Lemma counts_same e q o o' : same_progress o o' -> counts e q o -> counts e q o'.
Proof.
  intros [_ _ Hq Hs Hf Hr] (H1 & H2 & H3 & H4). unfold counts, progressed in *.
  rewrite Hq, Hs, Hf, Hr. split_and!; [done..|]. destruct (terminal (o_status o)); [by left|right].
  destruct H4 as [|H4]; [done|].
  apply (f_equal o_status) in H4.
  repeat case_match; [apply move_same; rewrite Hs; by rewrite <- H4..|done].
Qed.

Lemma counted_counts e n q o :
  0 < ex_cumQty e -> o_quantity o = NFloat q -> counts e q (progressed (priced e (counted e n q o))).
Proof.
  intros Hc Hq. unfold counted, filled_after. destruct (Qltb_spec 0 (ex_cumQty e)); [|done].
  cbn [orb]. set (o1 := priced e _).
  assert (H1 : filled_quantity o1 = Qmaxb (filled_quantity o) (ex_cumQty e)) by done.
  assert (H2 : o_quantity o1 = NFloat q) by done.
  assert (H3 : remaining_quantity o1 = NFloat (Qmaxb 0 (fl (q - filled_quantity o1)))) by done.
  clearbody o1.
  assert (Hmax : filled_quantity o1 = Qmaxb (filled_quantity o1) (ex_cumQty e))
    by (rewrite H1; by rewrite Qmaxb_again).
  assert (Hmv : forall st, counts e q (move st o1) <->
    (terminal st = true \/ progressed (move st o1) = move st o1)).
  { intros st. split; [by intros (_ & _ & _ & ?)|]. intros H. by split_and!. }
  destruct (terminal (o_status o1)) eqn:Ht.
  { unfold progressed. rewrite Ht. split_and!; [done..|by left]. }
  unfold progressed at 1. rewrite Ht.
  destruct (num_val (o_quantity o1) <=? filled_quantity o1) eqn:E1; [by apply Hmv; left|].
  destruct (0 <? filled_quantity o1) eqn:E2.
  - apply Hmv. right. unfold progressed. cbn. by rewrite E1, E2.
  - split_and!; [done..|right]. unfold progressed. by rewrite Ht, E1, E2.
Qed.
(* ===== verification/Sha256.v ===== *)
(** * SHA-256 of a text, as [hashlib.sha256(s.encode("utf-8")).hexdigest()]

    Words are integers modulo 2^32; texts are ASCII, so that their encoding is
    one byte per character. *)

From S2P Require Import Prelude PyText.

#[local] Open Scope Z_scope.

Definition w32 (x : Z) : Z := Z.land x 4294967295.
Definition add32 (x y : Z) : Z := w32 (x + y).
Definition rotr (n x : Z) : Z := w32 (Z.lor (Z.shiftr x n) (Z.shiftl x (32 - n))).
Definition lnot32 (x : Z) : Z := Z.lxor x 4294967295.
Definition xor3 (x y z : Z) : Z := Z.lxor x (Z.lxor y z).

Definition big_sigma0 (x : Z) : Z := xor3 (rotr 2 x) (rotr 13 x) (rotr 22 x).
Definition big_sigma1 (x : Z) : Z := xor3 (rotr 6 x) (rotr 11 x) (rotr 25 x).
Definition small_sigma0 (x : Z) : Z := xor3 (rotr 7 x) (rotr 18 x) (Z.shiftr x 3).
Definition small_sigma1 (x : Z) : Z := xor3 (rotr 17 x) (rotr 19 x) (Z.shiftr x 10).
Definition choose (x y z : Z) : Z := Z.lxor (Z.land x y) (Z.land (lnot32 x) z).
Definition majority (x y z : Z) : Z := xor3 (Z.land x y) (Z.land x z) (Z.land y z).

Definition round_constants : list Z := [
  1116352408; 1899447441; 3049323471; 3921009573; 961987163; 1508970993; 2453635748; 2870763221;
  3624381080; 310598401; 607225278; 1426881987; 1925078388; 2162078206; 2614888103; 3248222580;
  3835390401; 4022224774; 264347078; 604807628; 770255983; 1249150122; 1555081692; 1996064986;
  2554220882; 2821834349; 2952996808; 3210313671; 3336571891; 3584528711; 113926993; 338241895;
  666307205; 773529912; 1294757372; 1396182291; 1695183700; 1986661051; 2177026350; 2456956037;
  2730485921; 2820302411; 3259730800; 3345764771; 3516065817; 3600352804; 4094571909; 275423344;
  430227734; 506948616; 659060556; 883997877; 958139571; 1322822218; 1537002063; 1747873779;
  1955562222; 2024104815; 2227730452; 2361852424; 2428436474; 2756734187; 3204031479; 3329325298].
Definition initial_hash : list Z := [
  1779033703; 3144134277; 1013904242; 2773480762; 1359893119; 2600822924; 528734635; 1541459225].

(** The message padded with a one bit, zeros and its length in bits. *)
Definition byte_of (c : Ascii.ascii) : Z := Z.of_N (Ascii.N_of_ascii c).
Definition be_bytes (n : nat) (x : Z) : list Z :=
  map (fun i => Z.land (Z.shiftr x (8 * Z.of_nat i)) 255) (rev (List.seq 0 n)).
Definition padded (s : string) : list Z :=
  let m := map byte_of (chars s) in
  let zeros := Z.to_nat ((55 - Z.of_nat (length m)) mod 64) in
  m ++ [128] ++ repeat 0 zeros ++ be_bytes 8 (8 * Z.of_nat (length m)).

Fixpoint words (l : list Z) : list Z :=
  match l with
  | a :: b :: c :: d :: l => (a * 16777216 + b * 65536 + c * 256 + d) :: words l
  | _ => []
  end.

(** The message schedule: the last sixteen words, latest first, are carried. *)
Fixpoint schedule (n : nat) (recent : list Z) : list Z :=
  match n with
  | O => []
  | S n =>
      let w i := nth i recent 0 in
      let x := w32 (small_sigma1 (w 1%nat) + w 6%nat + small_sigma0 (w 14%nat) + w 15%nat) in
      x :: schedule n (x :: removelast recent)
  end.
Definition message_schedule (block : list Z) : list Z := block ++ schedule 48 (rev block).

Definition round_step (st : list Z) (kw : Z * Z) : list Z :=
  match st with
  | [a; b; c; d; e; f; g; h] =>
      let t1 := w32 (h + big_sigma1 e + choose e f g + kw.1 + kw.2) in
      let t2 := add32 (big_sigma0 a) (majority a b c) in
      [add32 t1 t2; a; b; c; add32 d t1; e; f; g]
  | _ => st
  end.
Definition compress (h : list Z) (block : list Z) : list Z :=
  zip_with add32 h (fold_left round_step (zip round_constants (message_schedule block)) h).
Fixpoint blocks (fuel : nat) (l : list Z) : list (list Z) :=
  match fuel with
  | O => []
  | S fuel => match l with [] => [] | _ => firstn 16 l :: blocks fuel (skipn 16 l) end
  end.

Definition hex_digit (d : Z) : Ascii.ascii :=
  if d <? 10 then digit_char d else Ascii.ascii_of_N (Z.to_N (d + 87)).
Definition hex8 (x : Z) : string :=
  of_chars (map (fun i => hex_digit (Z.land (Z.shiftr x (4 * Z.of_nat i)) 15)) (rev (List.seq 0 8))).
Definition sha256_hex (s : string) : string :=
  let ws := words (padded s) in
  String.concat EmptyString (map hex8 (fold_left compress (blocks (length ws) ws) initial_hash)).

Example sha256_abc :
  sha256_hex "abc" = "ba7816bf8f01cfea414140de5dae2223b00361a396177a9cb410ff61f20015ad"%string.
Proof. by vm_compute. Qed.
Example sha256_two_blocks :
  sha256_hex "abcdbcdecdefdefgefghfghighijhijkijkljklmklmnlmnomnopnopq"
  = "248d6a61d20638b8e5c026930c3e6039a33ce45964ff2167f6ecedd419db06c1"%string.
Proof. by vm_compute. Qed.
(* ===== verification/QueueConcurrency.v ===== *)
(** * Workers claiming jobs concurrently: the transactions of
    [SignalJobRepository.claim_next_jobs]

    The operations of [JobQueue.v] as statements of interleaved transactions
    at the isolation level READ COMMITTED: every statement sees what was
    committed when it began and its own writes, a row selected FOR UPDATE is
    locked until its transaction ends and passed over by the others, and an
    advisory lock taken on the hash of a trade is held until then too.  The
    candidates of one statement are read from its snapshot; the row that is
    then locked is tested again as it is by then.  All other writers of the
    queue update one row at a time, none of them a locked one. *)

From S2P Require Import Prelude Rounding PyText PyTime Identifiers RmsModels Claims JobQueue.

#[local] Open Scope Z_scope.
#[local] Set Warnings "-clear-no-such-hyp".

(** Where the loop of a transaction stands. *)
Inductive Phase : Type :=
  | Idle                          (* between two rounds *)
  | Selecting (view : Tables)     (* the select runs on this snapshot *)
  | Chosen (id : Z)               (* the candidate's row is locked *)
  | Serialized (id : Z)           (* its trade's advisory lock is taken *)
  | Cleared (id : Z).             (* the test behind the lock was passed *)

Record Txn : Type := {
  x_worker : string;
  x_now : Z;
  x_lease : Z;
  x_limit : nat;
  x_phase : Phase;
  x_skipped : gset Z;
  x_rows : gset Z;                (* rows locked *)
  x_trades : gset Z;              (* advisory locks held *)
  x_pending : gmap Z SignalJob    (* rows written *)
}.
Record Queue : Type := { q_tables : Tables; q_txns : gmap Z Txn }.
(* ===== verification/Positions.v ===== *)
(** * The positions ledger: [db/repositories/position_repository.py],
    [trade_repository.py], [allocation_repository.py] and
    [services/model_blue/db_trade_book.py]

    A pair is one row of [positions], keyed by account and trade.  What an
    operation hands to the database is rounded to the column it is stored in. *)

From S2P Require Import Prelude Rounding PyText PyTime Identifiers RmsModels Accounts TradeBook.

#[local] Open Scope Q_scope.
#[local] Open Scope py_scope.
#[local] Set Warnings "-clear-no-such-hyp".

(** A value of a [Numeric(18, scale)] column: rounded half away from zero,
    refused when it has more than eighteen digits. *)
Definition numeric (scale : Z) (q : Q) : result Q :=
  let m := round_half_up (q * pw 10 scale) in
  if (Z.abs m <? 10 ^ 18)%Z then Ok (Qred (inject_Z m * pw 10 (- scale)))
  else Raise (OtherError "numeric field overflow").
Definition numeric_opt (scale : Z) (q : option Q) : result (option Q) :=
  match q with Some q => let! x := numeric scale q in Ok (Some x) | None => Ok None end.

Inductive RiskState : Type := RISK_STATE_OPEN | RISK_STATE_CLOSED | RISK_STATE_FLATTENED_PENDING_PRICE.
#[global] Instance RiskState_eq_dec : EqDecision RiskState.
Proof. solve_decision. Defined.
Definition EXIT_UNIT_ABSOLUTE : string := "ABSOLUTE".

Record PositionModel : Type := {
  p_account_id : Z;
  p_trade_id : string;
  p_strategy_id : string;
  p_leg_a_symbol : string;
  p_leg_a_signed_qty : Q;
  p_leg_a_entry_mark : Q;
  p_leg_b_symbol : option string;
  p_leg_b_signed_qty : option Q;
  p_leg_b_entry_mark : option Q;
  p_realised_pnl : Q;
  p_commission : Q;
  p_live_pnl : Q;
  p_target : Q;
  p_stop : Q;
  p_time_limit : Z;
  p_target_unit : string;
  p_stop_unit : string;
  p_exit_reason : option string;
  p_exit_automation_enabled : bool;
  p_leg_a_instrument_type : string;
  p_leg_b_instrument_type : option string;
  p_opened_at : Z;
  p_closed_at : option Z;
  p_risk_state : RiskState
}.

Abbreviation PositionTable := (gmap (Z * string) PositionModel).

(** The columns that move while a position lives. *)
Definition with_money (realised commission live : Q) (p : PositionModel) : PositionModel := {|
  p_account_id := p_account_id p; p_trade_id := p_trade_id p; p_strategy_id := p_strategy_id p;
  p_leg_a_symbol := p_leg_a_symbol p; p_leg_a_signed_qty := p_leg_a_signed_qty p;
  p_leg_a_entry_mark := p_leg_a_entry_mark p; p_leg_b_symbol := p_leg_b_symbol p;
  p_leg_b_signed_qty := p_leg_b_signed_qty p; p_leg_b_entry_mark := p_leg_b_entry_mark p;
  p_realised_pnl := realised; p_commission := commission; p_live_pnl := live;
  p_target := p_target p; p_stop := p_stop p; p_time_limit := p_time_limit p;
  p_target_unit := p_target_unit p; p_stop_unit := p_stop_unit p; p_exit_reason := p_exit_reason p;
  p_exit_automation_enabled := p_exit_automation_enabled p;
  p_leg_a_instrument_type := p_leg_a_instrument_type p;
  p_leg_b_instrument_type := p_leg_b_instrument_type p; p_opened_at := p_opened_at p;
  p_closed_at := p_closed_at p; p_risk_state := p_risk_state p |}.
Definition with_state (state : RiskState) (closed_at : option Z) (exit_reason : option string)
    (p : PositionModel) : PositionModel := {|
  p_account_id := p_account_id p; p_trade_id := p_trade_id p; p_strategy_id := p_strategy_id p;
  p_leg_a_symbol := p_leg_a_symbol p; p_leg_a_signed_qty := p_leg_a_signed_qty p;
  p_leg_a_entry_mark := p_leg_a_entry_mark p; p_leg_b_symbol := p_leg_b_symbol p;
  p_leg_b_signed_qty := p_leg_b_signed_qty p; p_leg_b_entry_mark := p_leg_b_entry_mark p;
  p_realised_pnl := p_realised_pnl p; p_commission := p_commission p; p_live_pnl := p_live_pnl p;
  p_target := p_target p; p_stop := p_stop p; p_time_limit := p_time_limit p;
  p_target_unit := p_target_unit p; p_stop_unit := p_stop_unit p; p_exit_reason := exit_reason;
  p_exit_automation_enabled := p_exit_automation_enabled p;
  p_leg_a_instrument_type := p_leg_a_instrument_type p;
  p_leg_b_instrument_type := p_leg_b_instrument_type p; p_opened_at := p_opened_at p;
  p_closed_at := closed_at; p_risk_state := state |}.
Definition with_exits (target stop : Q) (target_unit stop_unit : string) (automation : bool)
    (p : PositionModel) : PositionModel := {|
  p_account_id := p_account_id p; p_trade_id := p_trade_id p; p_strategy_id := p_strategy_id p;
  p_leg_a_symbol := p_leg_a_symbol p; p_leg_a_signed_qty := p_leg_a_signed_qty p;
  p_leg_a_entry_mark := p_leg_a_entry_mark p; p_leg_b_symbol := p_leg_b_symbol p;
  p_leg_b_signed_qty := p_leg_b_signed_qty p; p_leg_b_entry_mark := p_leg_b_entry_mark p;
  p_realised_pnl := p_realised_pnl p; p_commission := p_commission p; p_live_pnl := p_live_pnl p;
  p_target := target; p_stop := stop; p_time_limit := p_time_limit p;
  p_target_unit := target_unit; p_stop_unit := stop_unit; p_exit_reason := p_exit_reason p;
  p_exit_automation_enabled := automation;
  p_leg_a_instrument_type := p_leg_a_instrument_type p;
  p_leg_b_instrument_type := p_leg_b_instrument_type p; p_opened_at := p_opened_at p;
  p_closed_at := p_closed_at p; p_risk_state := p_risk_state p |}.

(** ** Legs *)
(** A quantity is a [Decimal] here: [Decimal(str(q))] is [q]. *)
Definition signed_qty (side : OrderSide) (quantity : Q) : Q :=
  match side with BUY => quantity | SELL => - quantity end.

Definition leg_from_signed (symbol : option string) (signed price : option Q)
    (instrument_type : option string) : option OpenModelBlueTradeLeg :=
  match signed, price with
  | Some q, Some p =>
      if str_empty (opt_str symbol) then None
      else Some {| ol_symbol := opt_str symbol;
                   ol_instrument_type := Some (str_or (opt_str instrument_type) "STK");
                   ol_side := if 0 <=? q then BUY else SELL;
                   ol_quantity := dabs q; ol_price := p |}
  | _, _ => None
  end.

Definition to_open_trade (row : PositionModel) : OpenModelBlueTrade := {|
  ot_trade_id := p_trade_id row; ot_strategy_id := p_strategy_id row; ot_direction := 0;
  ot_legs := omap id
    [leg_from_signed (Some (p_leg_a_symbol row)) (Some (p_leg_a_signed_qty row))
       (Some (p_leg_a_entry_mark row)) (Some (p_leg_a_instrument_type row));
     leg_from_signed (p_leg_b_symbol row) (p_leg_b_signed_qty row) (p_leg_b_entry_mark row)
       (p_leg_b_instrument_type row)] |}.

(** ** Queries *)
Definition rows (m : PositionTable) : list PositionModel := map snd (map_to_list m).
Definition is_trade (trade_id : string) (account_id : option Z) (p : PositionModel) : bool :=
  String.eqb (p_trade_id p) trade_id
  && match account_id with Some a => (p_account_id p =? a)%Z | None => true end.
Definition in_state (s : RiskState) (p : PositionModel) : bool := bool_decide (p_risk_state p = s).

(** At most one row, or [AMBIGUOUS_TRADE_ID]. *)
Definition unambiguous (l : list PositionModel) : result (option PositionModel) :=
  match l with
  | [] => Ok None
  | [p] => Ok (Some p)
  | _ => Raise (ValueError "AMBIGUOUS_TRADE_ID: account_id is required.")
  end.
Definition get_by_trade_id (trade_id : string) (account_id : option Z) (m : PositionTable)
    : result (option PositionModel) :=
  unambiguous (List.filter (is_trade trade_id account_id) (rows m)).
Definition get_open_by_trade_id (trade_id : string) (account_id : option Z) (m : PositionTable)
    : result (option PositionModel) :=
  unambiguous (List.filter (fun p => is_trade trade_id account_id p && in_state RISK_STATE_OPEN p)
                 (rows m)).
Definition list_open (m : PositionTable) : list PositionModel :=
  List.filter (in_state RISK_STATE_OPEN) (rows m).
Definition list_all (m : PositionTable) : list PositionModel := rows m.
Definition get_open_trade (trade_id : string) (account_id : option Z) (m : PositionTable)
    : result (option OpenModelBlueTrade) :=
  let! row := get_open_by_trade_id trade_id account_id m in Ok (option_map to_open_trade row).
Definition sum_realised_closed_since (account_id : Z) (since : Z) (m : PositionTable) : Q :=
  fold_right (fun p a => p_realised_pnl p + a) 0
    (List.filter (fun p => (p_account_id p =? account_id)%Z && in_state RISK_STATE_CLOSED p
                           && match p_closed_at p with Some t => (since <=? t)%Z | None => false end)
       (rows m)).

(** ** Opening *)
Record ExitSettings : Type := {
  xs_target : Q; xs_stop : Q; xs_time_limit : Z; xs_target_unit : string; xs_stop_unit : string;
  xs_automation : bool
}.
Definition new_position (now account : Z) (trade : OpenModelBlueTrade) (a b : OpenModelBlueTradeLeg)
    (x : ExitSettings) : PositionModel := {|
  p_account_id := account; p_trade_id := ot_trade_id trade; p_strategy_id := ot_strategy_id trade;
  p_leg_a_symbol := normalize_symbol (JStr (ol_symbol a));
  p_leg_a_signed_qty := signed_qty (ol_side a) (ol_quantity a); p_leg_a_entry_mark := ol_price a;
  p_leg_b_symbol := Some (normalize_symbol (JStr (ol_symbol b)));
  p_leg_b_signed_qty := Some (signed_qty (ol_side b) (ol_quantity b));
  p_leg_b_entry_mark := Some (ol_price b);
  p_realised_pnl := 0; p_commission := 0; p_live_pnl := 0; p_target := xs_target x;
  p_stop := xs_stop x; p_time_limit := xs_time_limit x;
  p_target_unit := str_or (xs_target_unit x) EXIT_UNIT_ABSOLUTE;
  p_stop_unit := str_or (xs_stop_unit x) EXIT_UNIT_ABSOLUTE; p_exit_reason := None;
  p_exit_automation_enabled := xs_automation x;
  p_leg_a_instrument_type := default "STK"%string (ol_instrument_type a);
  p_leg_b_instrument_type := ol_instrument_type b; p_opened_at := now; p_closed_at := None;
  p_risk_state := RISK_STATE_OPEN |}.

(** What the table keeps of a row. *)
Definition store (p : PositionModel) : result PositionModel :=
  let! qa := numeric 4 (p_leg_a_signed_qty p) in
  let! ma := numeric 8 (p_leg_a_entry_mark p) in
  let! qb := numeric_opt 4 (p_leg_b_signed_qty p) in
  let! mb := numeric_opt 8 (p_leg_b_entry_mark p) in
  let! realised := numeric 8 (p_realised_pnl p) in
  let! commission := numeric 8 (p_commission p) in
  let! live := numeric 8 (p_live_pnl p) in
  let! target := numeric 4 (p_target p) in
  let! stop := numeric 4 (p_stop p) in
  Ok {| p_account_id := p_account_id p; p_trade_id := p_trade_id p;
        p_strategy_id := p_strategy_id p; p_leg_a_symbol := p_leg_a_symbol p;
        p_leg_a_signed_qty := qa; p_leg_a_entry_mark := ma; p_leg_b_symbol := p_leg_b_symbol p;
        p_leg_b_signed_qty := qb; p_leg_b_entry_mark := mb; p_realised_pnl := realised;
        p_commission := commission; p_live_pnl := live; p_target := target; p_stop := stop;
        p_time_limit := p_time_limit p; p_target_unit := p_target_unit p;
        p_stop_unit := p_stop_unit p; p_exit_reason := p_exit_reason p;
        p_exit_automation_enabled := p_exit_automation_enabled p;
        p_leg_a_instrument_type := p_leg_a_instrument_type p;
        p_leg_b_instrument_type := p_leg_b_instrument_type p; p_opened_at := p_opened_at p;
        p_closed_at := p_closed_at p; p_risk_state := p_risk_state p |}.
Definition row_key (p : PositionModel) : Z * string := (p_account_id p, p_trade_id p).
Definition save (p : PositionModel) (m : PositionTable) : result PositionTable :=
  let! stored := store p in Ok (<[row_key p := stored]> m).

Goal of the exercise
When you reach the line with "intros [_ _" in the records above, start writing out lines exactly, and stop once the line with "- apply Hmv." has been written; include nothing else.

Completed exercise
  intros [_ _ Hq Hs Hf Hr] (H1 & H2 & H3 & H4). unfold counts, progressed in *.
  rewrite Hq, Hs, Hf, Hr. split_and!; [done..|]. destruct (terminal (o_status o)); [by left|right].
  destruct H4 as [|H4]; [done|].
  apply (f_equal o_status) in H4.
  repeat case_match; [apply move_same; rewrite Hs; by rewrite <- H4..|done].
Qed.

Lemma counted_counts e n q o :
  0 < ex_cumQty e -> o_quantity o = NFloat q -> counts e q (progressed (priced e (counted e n q o))).
Proof.
  intros Hc Hq. unfold counted, filled_after. destruct (Qltb_spec 0 (ex_cumQty e)); [|done].
  cbn [orb]. set (o1 := priced e _).
  assert (H1 : filled_quantity o1 = Qmaxb (filled_quantity o) (ex_cumQty e)) by done.
  assert (H2 : o_quantity o1 = NFloat q) by done.
  assert (H3 : remaining_quantity o1 = NFloat (Qmaxb 0 (fl (q - filled_quantity o1)))) by done.
  clearbody o1.
  assert (Hmax : filled_quantity o1 = Qmaxb (filled_quantity o1) (ex_cumQty e))
    by (rewrite H1; by rewrite Qmaxb_again).
  assert (Hmv : forall st, counts e q (move st o1) <->
    (terminal st = true \/ progressed (move st o1) = move st o1)).
  { intros st. split; [by intros (_ & _ & _ & ?)|]. intros H. by split_and!. }
  destruct (terminal (o_status o1)) eqn:Ht.
  { unfold progressed. rewrite Ht. split_and!; [done..|by left]. }
  unfold progressed at 1. rewrite Ht.
  destruct (num_val (o_quantity o1) <=? filled_quantity o1) eqn:E1; [by apply Hmv; left|].
  destruct (0 <? filled_quantity o1) eqn:E2.
  - apply Hmv. right. unfold progressed. cbn. by rewrite E1, E2.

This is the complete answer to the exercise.